→ **Problem to work on**: Lines to restate from the data below: from the one containing "(** The state" to the one containing "Definition object (k", both included. Give them again exactly, and only them.

→ **Dataset records**:
(* ===== verification/HashClass.v ===== *)
(** * The interface of the hash classes (src/pmud/src/common/hash-library/hash.h)

    The abstract base class [Hash] as a type class, its contract as a second
    one, and the six classes of the library as implementations. (The library
    has the derivation from [Hash] commented out in each of them, so that no
    call is virtual; the five members are those of the interface.) A user of
    an object calls its members in any order; the contract says what the
    calls return, and the theorem that every class keeps it. *)
From Stdlib Require Import String.
From S2P Require Import Prelude.
From S2P Require Import Text.
From S2P Require Import Word.
From S2P Require Import BlockHasher.
From S2P Require Import Sha256.
From S2P Require Import Sha1.
From S2P Require Import Md5.
From S2P Require Import Crc32.
From S2P Require Import Keccak.
From S2P Require Import Digest.

(** The members of [Hash]: the two call operators, [add], [getHash] and
    [reset], on objects of the type [T]. *)
Class Hash (T : Type) := {
  op_data : T → list Z → outcome (string * T);
  op_text : T → string → outcome (string * T);
  hash_add : T → list Z → outcome T;
  hash_getHash : T → outcome (string * T);
  hash_reset : T → T
}.

(** ** Sequences of calls *)
Inductive call :=
  | Op_data (data : list Z)
  | Op_text (text : string)
  | Add (data : list Z)
  | GetHash
  | Reset.

(** The data of a call are bytes. *)
Definition call_ok (c : call) : Prop :=
  match c with Op_data d | Add d => Forall byte d | _ => True end.

(** A call on an object, after which the texts returned so far are known. *)
Definition do_call {T} {H : Hash T} (s : list string * T) (c : call) : outcome (list string * T) :=
  let '(out, st) := s in
  let say (r : outcome (string * T)) := '(text, st) ← r; Ret (out ++ [text], st) in
  match c with
  | Op_data data => say (op_data st data)
  | Op_text text => say (op_text st text)
  | Add data => st ← hash_add st data; Ret (out, st)
  | GetHash => say (hash_getHash st)
  | Reset => Ret (out, hash_reset st)
  end.

Definition do_calls {T} {H : Hash T} (st : T) (calls : list call) : outcome (list string) :=
  '(out, _) ← foldM do_call ([], st) calls; Ret out.

(** ** The specification: an object is the message it has been given *)
Section spec.
Context (spec : list Z → string).

Definition spec_call (s : list string * list Z) (c : call) : list string * list Z :=
  let '(out, msg) := s in
  match c with
  | Op_data data => (out ++ [spec data], data)
  | Op_text text => (out ++ [spec (bytes_of text)], bytes_of text)
  | Add data => (out, msg ++ data)
  | GetHash => (out ++ [spec msg], msg)
  | Reset => (out, [])
  end.

Definition spec_calls (msg : list Z) (calls : list call) : list string := (foldl spec_call ([], msg) calls).1.
End spec.

(** The contract: [sees st m] says that [st] has been given the message [m]. *)
Class HashLaws {T} (H : Hash T) (spec : list Z → string) (sees : T → list Z → Prop) : Prop := {
  reset_sees st m : sees st m → sees (hash_reset st) [];
  add_sees st m d : sees st m → Forall byte m → Forall byte d → returns (hash_add st d) (λ st', sees st' (m ++ d));
  getHash_sees st m : sees st m → Forall byte m → returns (hash_getHash st) (λ r, r.1 = spec m ∧ sees r.2 m);
  op_data_sees st m d : sees st m → Forall byte d → returns (op_data st d) (λ r, r.1 = spec d ∧ sees r.2 d);
  op_text_sees st m t : sees st m →
    returns (op_text st t) (λ r, r.1 = spec (bytes_of t) ∧ sees r.2 (bytes_of t))
}.

(** *** A user's view: every sequence of calls *)
Section client.
Context {T} {H : Hash T} {spec sees} {L : HashLaws H spec sees}.

(** The texts are the same, and the object has been given the message. *)
Definition same (s : list string * T) (a : list string * list Z) : Prop :=
  s.1 = a.1 ∧ sees s.2 a.2 ∧ Forall byte a.2.

Lemma say_same out (r : outcome (string * T)) m :
  Forall byte m → returns r (λ r, r.1 = spec m ∧ sees r.2 m) →
  returns ('(text, st) ← r; Ret (out ++ [text], st)) (λ s, same s (out ++ [spec m], m)).
Proof.
  intros Hm Hr. eapply returns_bind; [exact Hr|]. intros [text st] [E Hs]. cbn in E, Hs. subst text.
  apply returns_Ret. by split_and!.
Qed.

Lemma do_call_same s a c : same s a → call_ok c → returns (do_call s c) (λ s', same s' (spec_call spec a c)).
Proof.
  destruct s as [out st], a as [out' m]. intros (E & Hs & Hm) Hc. cbn in E, Hs, Hm. subst out'.
  destruct c as [d|t|d| |]; cbn [do_call spec_call call_ok] in *.
  - apply say_same; [done|]. by eapply op_data_sees.
  - apply say_same; [apply bytes_of_byte|]. by eapply op_text_sees.
  - eapply returns_bind; [by eapply add_sees|]. intros st' Hs'. apply returns_Ret. split_and!; [done..|].
    by apply Forall_app.
  - apply say_same; [done|]. by apply getHash_sees.
  - apply returns_Ret. split_and!; [done| |constructor]. by eapply reset_sees.
Qed.

Lemma do_calls_spec st m calls :
  sees st m → Forall byte m → Forall call_ok calls →
  returns (do_calls st calls) (λ out, out = spec_calls spec m calls).
Proof.
  intros Hs Hm Hc. unfold do_calls, spec_calls.
  assert (∀ s a, same s a → returns (foldM do_call s calls) (λ s', same s' (foldl (spec_call spec) a calls))) as Hrun.
  { induction Hc as [|c calls Hc _ IH]; intros s a Hsame; cbn [foldM foldl]; [by apply returns_Ret|].
    eapply returns_bind; [by apply do_call_same|]. intros s' Hs'. by apply IH. }
  eapply returns_bind; [by apply (Hrun ([], st) ([], m))|]. intros [out st'] (E & _). by apply returns_Ret.
Qed.
End client.

(** *** An implementation: the call operators are the other members

    All classes define their call operators by [reset], [add] and [getHash],
    so that three laws give the other two. *)
Lemma laws_of_members {T} (H : Hash T) (spec : list Z → string) (sees : T → list Z → Prop) :
  (∀ st d, op_data st d = (st ← hash_add (hash_reset st) d; hash_getHash st)) →
  (∀ st t, op_text st t = op_data st (bytes_of t)) →
  (∀ st m, sees st m → sees (hash_reset st) []) →
  (∀ st m d, sees st m → Forall byte m → Forall byte d → returns (hash_add st d) (λ st', sees st' (m ++ d))) →
  (∀ st m, sees st m → Forall byte m → returns (hash_getHash st) (λ r, r.1 = spec m ∧ sees r.2 m)) →
  HashLaws H spec sees.
Proof.
  intros Ed Et Hr Ha Hg.
  assert (∀ st m d, sees st m → Forall byte d → returns (op_data st d) (λ r, r.1 = spec d ∧ sees r.2 d)) as Hd.
  { intros st m d Hs Hb. rewrite Ed. eapply returns_bind; [apply (Ha _ [] d); [by eapply Hr|constructor|done]|].
    intros st' Hs'. by apply Hg. }
  split; [done..|]. intros st m t Hs. rewrite Et. eapply Hd; [done|apply bytes_of_byte].
Qed.

(** ** The six classes *)
Section classes.
Context {E : ByteOrder}.

(** MD5, SHA1 and SHA256; [extra] is the local array of [processBuffer]. *)
Definition block_hash (H : BlockHash) (extra : list Z) : Hash Hasher := {|
  op_data := BlockHasher.hash_call extra;
  op_text st text := BlockHasher.hash_call extra st (bytes_of text);
  hash_add := Absorb.add;
  hash_getHash := BlockHasher.getHash extra;
  hash_reset := Absorb.reset
|}.

Definition crc32_hash : Hash CRC32 := {|
  op_data := crc_call;
  op_text st text := crc_call st (bytes_of text);
  hash_add := Crc32.add;
  hash_getHash st := Ret (Crc32.getHash st, st);
  hash_reset := Crc32.reset
|}.

Definition sponge_hash (v : variant) (b : Bits) : Hash Hasher := {|
  op_data := Keccak.hash_call v b;
  op_text st text := Keccak.hash_call v b st (bytes_of text);
  hash_add := Absorb.add (A := keccak_absorber b);
  hash_getHash := Keccak.getHash v b;
  hash_reset := Absorb.reset (A := keccak_absorber b)
|}.

(** The members that each class declares. *)
Definition MD5_hash : list Z → Hash Hasher := block_hash MD5.
Definition SHA1_hash : list Z → Hash Hasher := block_hash SHA1.
Definition SHA256_hash : list Z → Hash Hasher := block_hash SHA256.
Definition Keccak_hash : Bits → Hash Hasher := sponge_hash KECCAK.
Definition SHA3_hash : Bits → Hash Hasher := sponge_hash SHA3.

Lemma absorbed_reset {A : Absorber} {L : AbsorberLaws A} st m : absorbed st m → absorbed (Absorb.reset st) [].
Proof. intros (n & full & tail & _ & _ & _ & _ & _ & _ & Hl & _). by apply reset_absorbed. Qed.

Lemma block_hash_laws {H : BlockHash} {L : BlockHashLaws H} extra (spec : list Z → list Z) :
  length extra = 64%nat → (∀ m, Forall byte m → BlockHasher.digest m = spec m) →
  HashLaws (block_hash H extra) (λ m, to_hex (spec m)) absorbed.
Proof.
  intros He Es. apply laws_of_members; [done|done| | |]; cbn [hash_reset hash_add hash_getHash block_hash].
  - intros st m. by apply absorbed_reset.
  - intros st m d Hs _ _. by apply add_absorbed.
  - intros st m Hs Hb. rewrite <-Es by done. by apply BlockHasher.getHash_spec.
Qed.

Lemma sponge_hash_laws v b :
  HashLaws (sponge_hash v b) (λ m, to_hex (sponge v b m)) (absorbed (A := keccak_absorber b)).
Proof.
  apply laws_of_members; [done|done| | |]; cbn [hash_reset hash_add hash_getHash sponge_hash].
  - intros st m. by apply (absorbed_reset (A := keccak_absorber b)).
  - intros st m d Hs _ _. by apply (add_absorbed (A := keccak_absorber b)).
  - intros st m. apply sponge_getHash.
Qed.

(** The state of a [CRC32] is the checksum of what it has been given. *)
Definition checksum_of (st : CRC32) (m : list Z) : Prop := m_hash st = crc32 m.

Lemma crc32_hash_laws : HashLaws crc32_hash (λ m, to_hex (be_bytes 4 (crc32 m))) checksum_of.
Proof.
  apply laws_of_members; [done|done|done| |]; cbn [hash_reset hash_add hash_getHash crc32_hash]; unfold checksum_of.
  - intros st m d Hs Hm Hd. rewrite add_eq by (try done; rewrite Hs; by apply crc32_range). apply returns_Ret.
    cbn [m_hash]. unfold crc32 in *. by rewrite Hs, not32_not32, crc_register_app.
  - intros st m Hs Hm. apply returns_Ret. split; [|done]. cbn [fst].
    rewrite getHash_eq by (rewrite Hs; by apply crc32_range). by rewrite Hs.
Qed.

(** The classes, the last two at each of the lengths that the constructor
    takes. *)
Inductive hash_class := OfCRC32 | OfMD5 | OfSHA1 | OfSHA256 | OfKeccak (b : Bits) | OfSHA3 (b : Bits).

Definition object (k : hash_class) : Type := match k with OfCRC32 => CRC32 | _ => Hasher end.

(** A new object, whose members but for those set by [reset] are the memory
    it is made in. *)
Definition object_new (u : memory) (k : hash_class) : object k :=
  match k with
  | OfCRC32 => CRC32_new (m_crc u)
  | OfMD5 => MD5_new (m64 u)
  | OfSHA1 => SHA1_new (m64 u)
  | OfSHA256 => SHA256_new (m64 u)
  | OfKeccak b => Keccak_new b (m144 u)
  | OfSHA3 b => SHA3_new b (m144 u)
  end.

Definition members (u : memory) (k : hash_class) : Hash (object k) :=
  match k with
  | OfCRC32 => crc32_hash
  | OfMD5 => MD5_hash (m_extra u)
  | OfSHA1 => SHA1_hash (m_extra u)
  | OfSHA256 => SHA256_hash (m_extra u)
  | OfKeccak b => Keccak_hash b
  | OfSHA3 b => SHA3_hash b
  end.

(** What each computes, from its standard. *)
Definition standard (k : hash_class) (m : list Z) : string :=
  match k with
  | OfCRC32 => to_hex (be_bytes 4 (crc32 m))
  | OfMD5 => to_hex (rfc_md5 m)
  | OfSHA1 => to_hex (fips_sha1 m)
  | OfSHA256 => to_hex (fips_sha256 m)
  | OfKeccak b => to_hex (sponge KECCAK b m)
  | OfSHA3 b => to_hex (sponge SHA3 b m)
  end.

(** Every class keeps the contract, and its constructor gives an object that
    has been given nothing. *)
Lemma members_laws u k : memory_ok u → ∃ sees, HashLaws (members u k) (standard k) sees ∧ sees (object_new u k) [].
Proof.
  intros (H64 & H144 & Hex). destruct k as [| | | |b|b].
  - exists checksum_of. by split; [apply crc32_hash_laws|].
  - exists (absorbed (A := MD5)). split; [|by apply reset_absorbed]. apply block_hash_laws; [done|apply digest_rfc].
  - exists (absorbed (A := SHA1)). split; [|by apply reset_absorbed]. apply block_hash_laws; [done|apply digest_fips_1].
  - exists (absorbed (A := SHA256)). split; [|by apply reset_absorbed]. apply block_hash_laws; [done|apply digest_fips].
  - exists (absorbed (A := keccak_absorber b)). split; [apply sponge_hash_laws|].
    by apply (reset_absorbed (A := keccak_absorber b)).
  - exists (absorbed (A := keccak_absorber b)). split; [apply sponge_hash_laws|].
    by apply (reset_absorbed (A := keccak_absorber b)).
Qed.
End classes.

(** ** Main theorem *)

(** C2. The interface [Hash]. An object of any of the hash classes (CRC32,
    MD5, SHA1, SHA256, Keccak and SHA3 at all four lengths), made in memory of
    any content on a host of either byte order, behaves under every sequence
    of calls of [add], [getHash], [reset] and the two call operators as one
    that only remembers its message: [add] appends to it, [getHash] returns
    the hash of it by the standard and changes nothing, a call operator
    returns the hash of its argument and [reset] forgets. No call throws or
    accesses an array out of range. *)
Theorem hash_object_refines {E : ByteOrder} u k calls :
  memory_ok u → Forall call_ok calls →
  returns (do_calls (H := members u k) (object_new u k) calls) (λ out, out = spec_calls (standard k) [] calls).
Proof.
  intros Hu Hc. destruct (members_laws u k Hu) as (sees & L & Hnew).
  by apply (do_calls_spec (sees := sees)).
Qed.

(** An object used three times, without and with [reset] in between. *)
#[local] Instance sample_host : ByteOrder := BigEndian.

Definition sample_memory : memory := mkMemory (replicate 64 1) (replicate 144 2) (replicate 64 3) 4.
Definition sample_calls : list call :=
  [Add [97]; GetHash; Add [98]; GetHash; Reset; GetHash; Op_text "ab"; Add [99]; GetHash].

Lemma hash_object_refines_witness :
  returns (do_calls (H := members sample_memory (OfSHA3 Bits384)) (object_new sample_memory (OfSHA3 Bits384)) sample_calls)
    (λ out, out = spec_calls (standard (OfSHA3 Bits384)) [] sample_calls).
Proof.
  assert (memory_ok sample_memory) as Hu by (repeat split).
  assert (Forall call_ok sample_calls) as Hc by (repeat constructor; discriminate).
  exact (hash_object_refines sample_memory (OfSHA3 Bits384) sample_calls Hu Hc).
Defined.

(** What the contract asks for there, and the texts of a [CRC32]. *)
Example spec_sample spec : spec_calls spec [] sample_calls =
  [spec [97]; spec [97; 98]; spec []; spec [97; 98]; spec [97; 98; 99]].
Proof. reflexivity. Qed.

Example crc32_sample : do_calls (H := members sample_memory OfCRC32) (object_new sample_memory OfCRC32) sample_calls =
  Ret ["e8b7be43"; "9e83486d"; "00000000"; "9e83486d"; "352441c2"].
Proof. vm_compute. reflexivity. Qed.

→ **Task output**:
(** The state of a [CRC32] is the checksum of what it has been given. *)
Definition checksum_of (st : CRC32) (m : list Z) : Prop := m_hash st = crc32 m.

Lemma crc32_hash_laws : HashLaws crc32_hash (λ m, to_hex (be_bytes 4 (crc32 m))) checksum_of.
Proof.
  apply laws_of_members; [done|done|done| |]; cbn [hash_reset hash_add hash_getHash crc32_hash]; unfold checksum_of.
  - intros st m d Hs Hm Hd. rewrite add_eq by (try done; rewrite Hs; by apply crc32_range). apply returns_Ret.
    cbn [m_hash]. unfold crc32 in *. by rewrite Hs, not32_not32, crc_register_app.
  - intros st m Hs Hm. apply returns_Ret. split; [|done]. cbn [fst].
    rewrite getHash_eq by (rewrite Hs; by apply crc32_range). by rewrite Hs.
Qed.

(** The classes, the last two at each of the lengths that the constructor
    takes. *)
Inductive hash_class := OfCRC32 | OfMD5 | OfSHA1 | OfSHA256 | OfKeccak (b : Bits) | OfSHA3 (b : Bits).

Definition object (k : hash_class) : Type := match k with OfCRC32 => CRC32 | _ => Hasher end.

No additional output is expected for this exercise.